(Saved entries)
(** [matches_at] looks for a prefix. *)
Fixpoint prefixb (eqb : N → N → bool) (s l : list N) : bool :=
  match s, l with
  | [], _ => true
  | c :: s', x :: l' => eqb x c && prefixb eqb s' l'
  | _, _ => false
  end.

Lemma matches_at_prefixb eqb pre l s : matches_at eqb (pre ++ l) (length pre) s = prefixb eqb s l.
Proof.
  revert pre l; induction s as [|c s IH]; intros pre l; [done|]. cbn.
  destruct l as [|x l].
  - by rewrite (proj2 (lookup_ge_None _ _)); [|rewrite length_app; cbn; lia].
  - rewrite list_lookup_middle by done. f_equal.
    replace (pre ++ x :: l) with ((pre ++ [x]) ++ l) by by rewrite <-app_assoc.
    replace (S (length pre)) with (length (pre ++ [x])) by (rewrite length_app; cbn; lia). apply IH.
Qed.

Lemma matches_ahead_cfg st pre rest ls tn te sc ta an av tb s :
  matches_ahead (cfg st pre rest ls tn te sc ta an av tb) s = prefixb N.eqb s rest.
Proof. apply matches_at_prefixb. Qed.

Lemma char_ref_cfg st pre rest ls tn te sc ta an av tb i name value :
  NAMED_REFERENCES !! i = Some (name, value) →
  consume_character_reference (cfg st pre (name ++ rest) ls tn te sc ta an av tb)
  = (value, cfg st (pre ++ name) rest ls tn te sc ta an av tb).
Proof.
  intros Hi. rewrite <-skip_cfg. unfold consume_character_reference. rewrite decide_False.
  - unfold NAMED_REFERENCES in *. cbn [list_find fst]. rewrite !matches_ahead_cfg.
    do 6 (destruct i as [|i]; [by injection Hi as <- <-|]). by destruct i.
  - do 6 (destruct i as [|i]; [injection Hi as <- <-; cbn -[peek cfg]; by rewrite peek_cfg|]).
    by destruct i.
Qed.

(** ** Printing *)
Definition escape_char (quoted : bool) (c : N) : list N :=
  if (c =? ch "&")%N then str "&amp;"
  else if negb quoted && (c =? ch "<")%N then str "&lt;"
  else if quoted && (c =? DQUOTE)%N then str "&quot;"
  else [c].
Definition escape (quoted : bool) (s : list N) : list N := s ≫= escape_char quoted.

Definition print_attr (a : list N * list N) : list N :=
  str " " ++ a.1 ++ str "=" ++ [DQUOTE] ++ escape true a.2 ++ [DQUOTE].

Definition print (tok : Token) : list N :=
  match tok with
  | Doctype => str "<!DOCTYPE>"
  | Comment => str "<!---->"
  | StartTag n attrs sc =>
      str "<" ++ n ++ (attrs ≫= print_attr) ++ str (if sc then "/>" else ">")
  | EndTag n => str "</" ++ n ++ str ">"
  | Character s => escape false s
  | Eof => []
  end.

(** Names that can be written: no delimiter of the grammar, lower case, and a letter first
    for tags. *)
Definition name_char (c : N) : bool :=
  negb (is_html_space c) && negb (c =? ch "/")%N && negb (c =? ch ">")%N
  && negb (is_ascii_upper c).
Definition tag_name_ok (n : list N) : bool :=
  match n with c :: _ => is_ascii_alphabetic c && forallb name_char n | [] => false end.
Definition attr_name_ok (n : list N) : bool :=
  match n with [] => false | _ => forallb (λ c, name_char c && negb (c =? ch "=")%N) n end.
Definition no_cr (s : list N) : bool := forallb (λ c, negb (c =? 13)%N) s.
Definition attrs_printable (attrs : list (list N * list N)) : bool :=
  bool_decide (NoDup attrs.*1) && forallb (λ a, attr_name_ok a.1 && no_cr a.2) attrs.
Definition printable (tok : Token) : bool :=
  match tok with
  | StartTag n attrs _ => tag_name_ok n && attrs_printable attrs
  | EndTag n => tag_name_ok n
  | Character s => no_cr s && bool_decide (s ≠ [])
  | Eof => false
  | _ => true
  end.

§ What to work on
The answer must consist of every line from the entries above that contains the string "negb".

§ Exercise result
  else if negb quoted && (c =? ch "<")%N then str "&lt;"
  negb (is_html_space c) && negb (c =? ch "/")%N && negb (c =? ch ">")%N
  && negb (is_ascii_upper c).
  match n with [] => false | _ => forallb (λ c, name_char c && negb (c =? ch "=")%N) n end.
Definition no_cr (s : list N) : bool := forallb (λ c, negb (c =? 13)%N) s.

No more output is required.